I think being part of the bigger kennel club with those ethics will help in the end, if more people are getting educated as to health and clearances etc...

Lana


----------



## NuttinButGoldens (Jan 10, 2009)

Anyone want to bet the next proposed change to the Golden Standard will be the weight range


----------



## HiTideGoldens (Dec 29, 2009)

NuttinButGoldens said:


> Anyone want to bet the next proposed change to the Golden Standard will be the weight range


Ugh, I hope not. Jack's lines have a lot of bone but the males (at least the few I've seen) are still within the standard for weight. His half brother was a bit overweight at 80 pounds but they got some weight off of him and he now looks perfect at 75. People always comment that Jack's going to be huge and over 100 pounds, and I think (and sometimes say) "not if he's at a healthy weight!"


----------



## Makino82 (Oct 23, 2009)

I think instead of 'complaining' maybe they should set a special regulation for BC's that gives extra credit to those who can prove the working ability of their dogs if that's what they're so worried about. That way breeders who really are trying to breed for health and instinct can prove they do so?? That way breeders / buyers have the choice of what they want to go for.


----------



## K9-Design (Jan 18, 2009)

NuttinButGoldens said:


> Anyone want to bet the next proposed change to the Golden Standard will be the weight range


Why do you say this? 

Goldens are NOT like labs in the show ring -- most show goldens are in great shape and NOT overweight. Most really do weigh what the standard calls for, give or take. Fisher weighs 76 lbs and is always one of the largest in the ring.

Weight is NOT an issue in our breed -- at least on the show/competition side of things -- what pet people do to their dogs is certainly nothing the standard can protect or dictate. 

Changing a standard is a VERY difficult and lengthy process, not one that is done frequently or arbitrarily. The last standard change in goldens was 20 years ago and was to add clarifying information, it did not CHANGE anything that was required. (It further described physical attributes, not changing it to something different.)


----------



## K9-Design (Jan 18, 2009)

Also, there's someone else on GRF that has posted several times -- to show her dog he'd have to put on 15-20 lbs, unwilling to put on the weight necessary for the breed ring, etc etc. I absolutely do not see this. Fisher weighed MAYBE 5 lbs heavier while being shown than now while actively training for Master level HTs. I cannot imagine putting 15-20 lbs on ANY dog to go in the show ring.


----------



## Stircrazy (Nov 30, 2009)

Had to run to costco, good to see some discussion on this, I for one never knew you could revise or change a breed standard, I though the original standard stands. 
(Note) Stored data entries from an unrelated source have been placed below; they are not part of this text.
Lemma saveSnapshot_spec docs events first :
  docs_ok docs -> in_group docs (AggregateID first) (GroupID first) ->
  fresh docs (AggregateID first) (Version first) -> saved events first -> Version first <> 0%Z ->
  (forall d, d ∈ docs -> fits (set_inactive d).1 = true) -> IsSnapshot first = true ->
  next_version (log docs (AggregateID first)) = Version first ->
  let '(docs', r) := saveSnapshot marshaler fits no_faults events docs in
  save_outcome docs docs' first events r /\ r <> inr ConcurrencyException.
Proof.
  intros Hok Hg Hfr Hs H0 Hfits Hsnap Hn. unfold saveSnapshot.
  destruct (makeDBDoc marshaler events) as [err|doc] eqn:Hdoc; [by split; [split; [|left]|]|].
  rewrite (proj1 (proj2 Hs)). unfold UpdateOne.
  assert (Hv : (0 < Version first < 2 ^ 63)%Z).
  { destruct Hs as (_ & Hh & ? & ?). destruct events; [done|]. cbn [length] in *. lia. }
  pose proof (find_previous docs _ _ set_inactive Hok Hfr Hv) as Hp. set (a := AggregateID first) in *.
  destruct (update_one _ _ docs) as [[[d' m] docs1]|]; [|done].
  destruct Hp as (g & l1 & d & l2 & Hdocs & Hu & Hd1 & Ha & Hl & Hl2 & Hofa & Hact & Hagg & _).
  assert (d' = (set_inactive d).1) as -> by by rewrite Hu.
  assert (m = true) as -> by (unfold set_inactive in Hu; pose proof (active _ _ Hact); congruence).
  rewrite Hfits by (rewrite Hdocs; set_solver).
  assert (Hlogs : forall b, docs_of b docs1 = docs_of b l1 ++ (if decide (doc_aggregateID d = b) then [(set_inactive d).1] else [])
    ++ docs_of b l2 /\ log docs1 b = log docs b) by (rewrite Hd1; by apply set_inactive_log).
  assert (Hof1 : docs_of a docs1 = docs_of a l1 ++ [(set_inactive d).1]).
  { destruct (Hlogs a) as [-> _]. by rewrite decide_True, Hl2, app_nil_r by done. }
  assert (Hoth : forall b, b <> a -> docs_of b docs1 = docs_of b docs).
  { intros b Hb. destruct (Hlogs b) as [-> _]. rewrite Hdocs, docs_of_app, docs_of_cons, !decide_False by congruence. done. }
  assert (Hpre : Forall (fun x => id_ok a x /\ doc_groupID x = Some (GroupID first) /\
            doc_isActive x = false /\ (doc_latestVersion x < Version first)%Z) (docs_of a docs1)).
  { unfold in_group in Hg. destruct Hagg as (pre & d0 & Hpre & _ & Hids & Hin). rewrite Hpre in Hofa.
    apply app_inj_tail in Hofa as [-> ->]. rewrite Hof1. rewrite Hpre in Hids, Hg.
    apply Forall_app in Hids as [Hi1 Hi2]. apply Forall_app in Hg as [Hg1 Hg2]. apply Forall_app. split.
    - apply Forall_forall. intros x Hx. rewrite Forall_forall in Hi1, Hin, Hg1.
      destruct (Hi1 x Hx) as [Hi _], (Hin x Hx) as [Hi' Hlt]. split_and!; [done|by apply Hg1|done|lia].
    - apply Forall_singleton in Hi2 as [(n & Hi & Hb) _]. apply (proj1 (Forall_singleton _ _)) in Hg2. constructor; [|done].
      split_and!; [exists n; by split|exact Hg2|done|]. cbn. lia. }
  destruct (makeDBDoc_ok _ _ _ Hs Hdoc) as (Hw & Hda & Hdg & Hdid & Hdl & Hdact). cbn [InsertOne].
  unfold InsertOne. destruct (fits doc) eqn:Hfd; cbn [negb].
  2: { split; [|done]. split; [intros b; apply Hlogs|right]. split; [done|by exists doc]. }
  destruct (existsb (has_id (doc_id doc)) docs1) eqn:Hex.
  { exfalso. apply has_id_elem in Hex as (x & i & Hx & Hi & Hxi). rewrite Hdid in Hi. injection Hi as <-.
    assert (Hx0 : exists y, y ∈ docs /\ doc_id y = doc_id x /\ doc_latestVersion y = doc_latestVersion x).
    { rewrite Hd1 in Hx. rewrite Hdocs. apply elem_of_app in Hx as [Hx|[->|Hx]%elem_of_cons];
        [exists x; set_solver|exists d; set_solver|exists x; set_solver]. }
    destruct Hx0 as (y & Hy & Hyi & Hyl). rewrite Hxi in Hyi.
    destruct (id_owner _ _ _ _ Hok Hy Hyi) as [Hya Hyv]; [lia|].
    destruct Hagg as (pre & d0 & Hpre' & _ & _ & Hin). fold a in Hya. rewrite Hpre' in Hofa, Hya. apply app_inj_tail in Hofa as [_ ->].
    rewrite Forall_forall in Hin. apply elem_of_app in Hya as [Hya|Hya%list_elem_of_singleton];
      [destruct (Hin y Hya); lia|subst y; lia]. }
  destruct (insert_ok docs1 events first doc) as (Hok' & Hlog' & Hoth'); try done.
  { right. intros b Hb. rewrite Hoth by done. apply Hok. }
  { by right. }
  split; [|done]. split; [done|]. split; [done|]. exists (doc_log doc). split_and!; [done| |].
  - rewrite Hlog'. f_equal. apply Hlogs.
  - intros b Hb. rewrite Hoth' by done. by apply Hoth.
Qed.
My argument with my friend was the same as K9's but take this.. I did a search on the bread standerd for BC and it is pathetic. 

hight 18-22"
weight 25 -65lbs

coat 2 types with variance and a multitude of color, ect 

the whole thing is very vague and almost any BC you see on the street qualifies. 
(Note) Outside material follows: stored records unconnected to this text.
(* ===== verification/IdentityStore.v ===== *)
(** * The identity store: who owns a device

    src/identity-store: the events of a registration (pb/events.proto), the
    interface of its persistence (persistence/persist.go) and the handlers of
    the service (service/addDevice.go, deleteDevices.go, getDevices.go).

    The persistence is the class [PersistenceTx], one operation per method of
    the Go interface; a client of it relies on [PersistenceLaws], which are
    stated over the table it represents.  Tokens (gRPC metadata and JWT) are the class
    [TokenLib].  A handler returns the persistence it leaves, the events it
    published and its response. *)

From Stdlib Require Import ZArith String.
From S2P Require Import Prelude.

(** ** src/pkg/net/grpc/error.go: the status of an error is forwarded *)
Fixpoint ErrToGrpcStatus (e : error) : option Code :=
  match e with
  | Errorf c _ => Some c
  | errors_New _ => None
  | Wrap _ e => ErrToGrpcStatus e
  end.
Definition ForwardErrorf (code : Code) (formatter : string) (e : error) : error :=
  Errorf (default code (ErrToGrpcStatus e)) formatter.
Definition ForwardFromError (code : Code) (e : error) : error := ForwardErrorf code "%v" e.

(** ** The events of a registration: pb/events.proto *)
Record IsAuditContext := MkIsAuditContext { iac_UserId : string }.
Record IsEventMetadata := MkIsEventMetadata { iem_HubId : string }.
Record DevicesRegistered := MkDevicesRegistered {
  dr_Owner : string; dr_DeviceIds : list string; dr_Timestamp : Z;
  dr_AuditContext : option IsAuditContext; dr_EventMetadata : option IsEventMetadata;
  dr_OpenTelemetryCarrier : gmap string string }.
Record DevicesUnregistered := MkDevicesUnregistered {
  du_Owner : string; du_DeviceIds : list string; du_Timestamp : Z;
  du_AuditContext : option IsAuditContext; du_EventMetadata : option IsEventMetadata;
  du_OpenTelemetryCarrier : gmap string string }.
Inductive isEvent_Type :=
  | Event_DevicesRegistered (m : option DevicesRegistered)
  | Event_DevicesUnregistered (m : option DevicesUnregistered).
Record IsEvent := MkIsEvent { ev_Type : option isEvent_Type }.

Definition GetDevicesRegistered (e : IsEvent) : option DevicesRegistered :=
  match ev_Type e with Some (Event_DevicesRegistered m) => m | _ => None end.
Definition GetDevicesUnregistered (e : IsEvent) : option DevicesUnregistered :=
  match ev_Type e with Some (Event_DevicesUnregistered m) => m | _ => None end.

(** ** persistence/persist.go *)
Record AuthorizedDevice := MkAuthorizedDevice { ad_DeviceID : string; ad_Owner : string }.

(** What an iterator yields until [Next] is false, and [Err] before the first
    [Next] and after [Close]. *)
Record PersistenceIterator := MkPersistenceIterator {
  it_devices : list AuthorizedDevice; it_err_before : option error; it_err_after : option error }.

Class PersistenceTx (T : Type) := {
  Retrieve : T -> string -> string -> result (option AuthorizedDevice);
  RetrieveByDevice : T -> string -> result (option AuthorizedDevice);
  RetrieveByOwner : T -> string -> PersistenceIterator;
  Persist : T -> AuthorizedDevice -> T * option error;
  PersistenceTx_Delete : T -> string -> string -> T * option error }.

(** What the service relies on: a table from devices to owners, that answers
    for itself whenever it answers without an error, that a persisted device
    enters and a deleted one leaves, and that a failed write leaves alone. *)
Class PersistenceLaws (T : Type) `{!PersistenceTx T} (table : T -> gmap string string) := {
  Retrieve_law t d o r : Retrieve t d o = inr r ->
    r = if bool_decide (table t !! d = Some o) then Some (MkAuthorizedDevice d o) else None;
  RetrieveByDevice_law t d r : RetrieveByDevice t d = inr r ->
    r = MkAuthorizedDevice d <$> table t !! d;
  RetrieveByOwner_law t o : it_err_after (RetrieveByOwner t o) = None ->
    NoDup (ad_DeviceID <$> it_devices (RetrieveByOwner t o)) /\
    forall x, x ∈ it_devices (RetrieveByOwner t o) <->
      ad_Owner x = o /\ table t !! ad_DeviceID x = Some o;
  Persist_law t x :
    table (Persist t x).1 = match (Persist t x).2 with
                            | None => <[ad_DeviceID x := ad_Owner x]> (table t)
                            | Some _ => table t end;
  Delete_law t d o :
    table (PersistenceTx_Delete t d o).1 = match (PersistenceTx_Delete t d o).2 with
                                           | None => delete d (table t)
                                           | Some _ => table t end }.

(** ** Tokens *)
Class TokenLib := {
  context : Type; jwt_Claims : Type;
  TokenFromMD : context -> result string;
  ParseToken : string -> result jwt_Claims;
  Claims_GetOwner : jwt_Claims -> string -> result string;
  Claims_GetSubject : jwt_Claims -> result string;
  TraceFromCtx : context -> gmap string string }.

Section service.
Context `{!TokenLib} {T : Type} `{!PersistenceTx T}.

(** src/pkg/net/grpc/auth.go *)
Definition ParseOwnerFromJwtToken (ownerClaim token : string) : result string :=
  let! claims := ParseToken token in
  let! owner := Claims_GetOwner claims ownerClaim in
  if String.eqb owner "" then inl (errors_New "claim '%v' was not found") else inr owner.
Definition OwnerFromTokenMD (ctx : context) (ownerClaim : string) : result string :=
  let! accessToken := TokenFromMD ctx in
  match ParseOwnerFromJwtToken ownerClaim accessToken with
  | inl err => inl (ForwardFromError InvalidArgument err)
  | inr owner => inr owner
  end.

(** The fields of Service that the handlers read. *)
Record IsService := MkIsService { is_ownerClaim : string; is_hubID : string }.

(** *** service/addDevice.go *)
Definition parseTokenMD (ctx : context) (ownerClaim : string) : result (string * string) :=
  match TokenFromMD ctx with
  | inl err => inl (ForwardFromError InvalidArgument err)
  | inr token =>
  match ParseToken token with
  | inl err => inl (ForwardFromError InvalidArgument err)
  | inr claims =>
  match Claims_GetOwner claims ownerClaim with
  | inl err => inl (ForwardFromError InvalidArgument err)
  | inr owner =>
  if String.eqb owner "" then inl (Errorf InvalidArgument "%v") else
  match Claims_GetSubject claims with
  | inl err => inl (ForwardFromError InvalidArgument err)
  | inr subject =>
  if String.eqb subject "" then inl (Errorf InvalidArgument "%v") else
  inr (owner, subject)
  end end end end.

Definition publishDevicesRegistered (ctx : context) (now : time_)
    (owner userID hubID : string) (deviceID : list string) : IsEvent :=
  MkIsEvent (Some (Event_DevicesRegistered (Some
    {| dr_Owner := owner; dr_DeviceIds := deviceID;
       dr_AuditContext := Some {| iac_UserId := userID |};
       dr_Timestamp := UnixNano now;
       dr_OpenTelemetryCarrier := TraceFromCtx ctx;
       dr_EventMetadata := Some {| iem_HubId := hubID |} |}))).

Definition AddDevice (s : IsService) (ctx : context) (now : time_) (tx : T) (deviceID : string)
    : T * list IsEvent * result unit :=
  match parseTokenMD ctx (is_ownerClaim s) with
  | inl err => (tx, [], inl (Errorf InvalidArgument "cannot add device: %v"))
  | inr (owner, userID) =>
  if String.eqb deviceID "" then
    (tx, [], inl (Errorf InvalidArgument "cannot add device: invalid DeviceId")) else
  match RetrieveByDevice tx deviceID with
  | inl err => (tx, [], inl (Errorf Internal "cannot add device %v: %v"))
  | inr (Some dev) =>
      if String.eqb (ad_Owner dev) owner then (tx, [], inr tt)
      else (tx, [], inl (Errorf Unauthenticated
        "cannot add device: device %v is owned by another user"))
  | inr None =>
      let '(tx, err) := Persist tx (MkAuthorizedDevice deviceID owner) in
      match err with
      | Some _ => (tx, [], inl (Errorf Internal "cannot add device up: %v"))
      | None => (tx, [publishDevicesRegistered ctx now owner userID (is_hubID s) [deviceID]], inr tt)
      end
  end end.

(** *** service/deleteDevices.go

    strings.Set is a Go map; [toSlice] lists its keys in an order of its own. *)
Context (toSlice : gset string -> list string).

Definition getUniqueDeviceIds (deviceIds : list string) : list string :=
  toSlice (list_to_set deviceIds ∖ {[""]}).

(** [Err] is only asked before the iteration. *)
Definition getOwnerDevices (tx : T) (owner : string) : result (list string) :=
  let it := RetrieveByOwner tx owner in
  match it_err_before it with
  | Some err => inl (Wrap "failed to obtain owned devices: %w" err)
  | None => inr (ad_DeviceID <$> it_devices it)
  end.

Definition publishDevicesUnregistered (ctx : context) (now : time_)
    (owner userID hubID : string) (deviceIDs : list string) : IsEvent :=
  MkIsEvent (Some (Event_DevicesUnregistered (Some
    {| du_Owner := owner; du_DeviceIds := deviceIDs;
       du_AuditContext := Some {| iac_UserId := userID |};
       du_Timestamp := UnixNano now;
       du_OpenTelemetryCarrier := TraceFromCtx ctx;
       du_EventMetadata := Some {| iem_HubId := hubID |} |}))).

Definition getDeviceIDs (request : list string) (tx : T) (owner : string) : result (list string) :=
  if (length request =? 0)%nat then
    match getOwnerDevices tx owner with
    | inl err => inl (Errorf InvalidArgument "cannot delete devices: %v")
    | inr deviceIds => inr deviceIds
    end
  else
    let deviceIds := getUniqueDeviceIds request in
    if (length deviceIds =? 0)%nat
    then inl (Errorf InvalidArgument "cannot delete devices: invalid DeviceIds")
    else inr deviceIds.

Definition deleteDevice (tx : T) (deviceId owner : string) : T * result bool :=
  match Retrieve tx deviceId owner with
  | inl err => (tx, inl (Errorf Internal "cannot delete device('%v'): %v"))
  | inr None => (tx, inr false)
  | inr (Some _) =>
      let '(tx, err) := PersistenceTx_Delete tx deviceId owner in
      match err with
      | Some _ => (tx, inl (Errorf NotFound "cannot delete device('%v'): %v"))
      | None => (tx, inr true)
      end
  end.

(** The loop of DeleteDevices; [deleted] is deletedDeviceIDs. *)
Fixpoint deleteDevices_loop (tx : T) (owner : string) (deleted deviceIDs : list string)
    : T * result (list string) :=
  match deviceIDs with
  | [] => (tx, inr deleted)
  | deviceID :: rest =>
      match deleteDevice tx deviceID owner with
      | (tx, inl err) => (tx, inl err)
      | (tx, inr ok) =>
          deleteDevices_loop tx owner (if ok then deleted ++ [deviceID] else deleted) rest
      end
  end.

Definition DeleteDevices (s : IsService) (ctx : context) (now : time_) (tx : T)
    (request : list string) : T * list IsEvent * result (list string) :=
  match parseTokenMD ctx (is_ownerClaim s) with
  | inl err => (tx, [], inl (ForwardFromError InvalidArgument (Wrap "cannot delete devices: %w" err)))
  | inr (owner, userID) =>
  match getDeviceIDs request tx owner with
  | inl err => (tx, [], inl err)
  | inr deviceIDs =>
  if (length deviceIDs =? 0)%nat then (tx, [], inr []) else
  match deleteDevices_loop tx owner [] deviceIDs with
  | (tx, inl err) => (tx, [], inl err)
  | (tx, inr deleted) =>
      (tx, [publishDevicesUnregistered ctx now owner userID (is_hubID s) deleted], inr deleted)
  end end end.

(** *** service/getDevices.go

    A response is the list of devices sent before the stream ends; [send]
    is what the stream answers to the sending of a device. *)
Definition hasMatchDeviceID (deviceID : string) (deviceIDFilter : gset string) : bool :=
  bool_decide (deviceIDFilter = ∅) || bool_decide (deviceID ∈ deviceIDFilter).

Fixpoint send_loop (send : string -> option error) (ids : list string)
    : list string * option error :=
  match ids with
  | [] => ([], None)
  | deviceID :: ids =>
      match send deviceID with
      | Some err => ([], Some (Errorf (error_code err) "cannot get user devices: %v"))
      | None => let '(sent, err) := send_loop send ids in (deviceID :: sent, err)
      end
  end.

Definition sendDevices (filters : list string) (send : string -> option error)
    (it : PersistenceIterator) : list string * option error :=
  let deviceIdFilter := list_to_set filters in
  let ids := filter (fun d => hasMatchDeviceID d deviceIdFilter = true)
               (ad_DeviceID <$> it_devices it) in
  match it_err_after it with
  | Some _ => ([], Some (Errorf Internal "cannot get user devices: %v"))
  | None => send_loop send ids
  end.

Definition IsGetDevices (s : IsService) (ctx : context) (tx : T) (filters : list string)
    (send : string -> option error) : list string * option error :=
  match OwnerFromTokenMD ctx (is_ownerClaim s) with
  | inl err => ([], Some (ForwardErrorf InvalidArgument "cannot get owner devices: %v" err))
  | inr owner => sendDevices filters send (RetrieveByOwner tx owner)
  end.
End service.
one of the main arguments is AKC and CKC used to let the BC compete in preformace under a "others" catagory as they were not reconized, then all of a sudden 2 years ago they reconize them, adopt a breed standard.

the original breed standard for these dogs were ISDS hearding trials, 100% preformace, and were named boarder collies in 1915 to distinguish ISDS regesterd dogs from the new "show ring" dogs which were only called collies by the kennel clubs.

Very few "show dogs" to this day compete in sheep trials and vise versa. 
the stance quite a few hearding trial clubs have is that by breading for a specific look you are not promoting the original purpose of the breed which was hearding and nothing else. so good breaders who breed for good working dogs are looking for proven, healthy dogs. they still do clearances and such as if a dog had hip displacia or something likt that it wouldn't be able to preform at a high level so it is in there interest for stuff like that also. 

Also by breeding for looks you also get a lot of breeders which will take a dog that doesn't preform that well but looks great and eventualy you lose the preformance aspect of the dog. 

Steve


----------



## hotel4dogs (Sep 29, 2008)

I agree.
I've been to a lot of big dog shows recently, with about 100 goldens entered each day, and I have to say I have not seen even one overweight golden in the ring. If anything, I've seen several that probably could have gained 2 or 3 pounds.
Tito weighs in at 68 or 69 pounds, and is right in the middle of what I see in the show ring.
Now the pig-a-dor retrievers I've seen, that's a different story.




K9-Design said:


> Also, there's someone else on GRF that has posted several times -- to show her dog he'd have to put on 15-20 lbs, unwilling to put on the weight necessary for the breed ring, etc etc. I absolutely do not see this. Fisher weighed MAYBE 5 lbs heavier while being shown than now while actively training for Master level HTs. I cannot imagine putting 15-20 lbs on ANY dog to go in the show ring.


----------



## GoldenSail (Dec 30, 2008)

K9-Design said:


> I cannot imagine putting 15-20 lbs on ANY dog to go in the show ring.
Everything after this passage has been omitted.